* _ABOUT THIS TASK_
From the line with "Definition normalizeSubstrateToChainFormat (address" through the final line below, restate each line word for word and return nothing else.

* _PROVIDED DATA_
Module ConnectedAddressGroup.
Section ConnectedAddressGroup.
Context {N : NodeApi} {C : Crypto}.
Variable helper : nat.

Definition normalizeSubstrateToChainFormat (address : jsstr) : M jsstr :=
  p ← ChainGroup.getChainProperties helper;
  bytes ← lift (decodeAddress address);
  lift (encodeAddressChain bytes (ss58Format p)).

Definition ethToSubstrate (ethAccount : jsstr) (toChainFormat : bool) : M jsstr :=
  if toChainFormat then
    p ← ChainGroup.getChainProperties helper;
    lift (evmToAddressChain ethAccount (ss58Format p))
  else lift (CrossAccountId.translateEthToSub ethAccount None).

(** ['0x' + number.toString(16).padStart(64, '0')] *)
Definition account_hex (number : Z) : jsstr := js "0x" ++ padStart 64 48 (toString_radix 16 number).

Definition restoreCrossAccountFromBigInt (number : Z) : M jsstr :=
  h ← get_this helper;
  match hs_api h with
  | None => throw (JSThrown (js "Not connected"))
  | Some api =>
      a ← lift (of_lib (createType api (js "AccountId") (JStr (account_hex number))));
      res ← lift (call0 a (js "toJSON"));
      match res with
      | JUndef | JNull => throw (JSThrown (js "Restore address error"))
      | _ => mreturn (to_string res)
      end
  end.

* _EXERCISE ANSWER_
Definition normalizeSubstrateToChainFormat (address : jsstr) : M jsstr :=
  p ← ChainGroup.getChainProperties helper;
  bytes ← lift (decodeAddress address);
  lift (encodeAddressChain bytes (ss58Format p)).

Definition ethToSubstrate (ethAccount : jsstr) (toChainFormat : bool) : M jsstr :=
  if toChainFormat then
    p ← ChainGroup.getChainProperties helper;
    lift (evmToAddressChain ethAccount (ss58Format p))
  else lift (CrossAccountId.translateEthToSub ethAccount None).

(** ['0x' + number.toString(16).padStart(64, '0')] *)
Definition account_hex (number : Z) : jsstr := js "0x" ++ padStart 64 48 (toString_radix 16 number).

Definition restoreCrossAccountFromBigInt (number : Z) : M jsstr :=
  h ← get_this helper;
  match hs_api h with
  | None => throw (JSThrown (js "Not connected"))
  | Some api =>
      a ← lift (of_lib (createType api (js "AccountId") (JStr (account_hex number))));
      res ← lift (call0 a (js "toJSON"));
      match res with
      | JUndef | JNull => throw (JSThrown (js "Restore address error"))
      | _ => mreturn (to_string res)
      end
  end.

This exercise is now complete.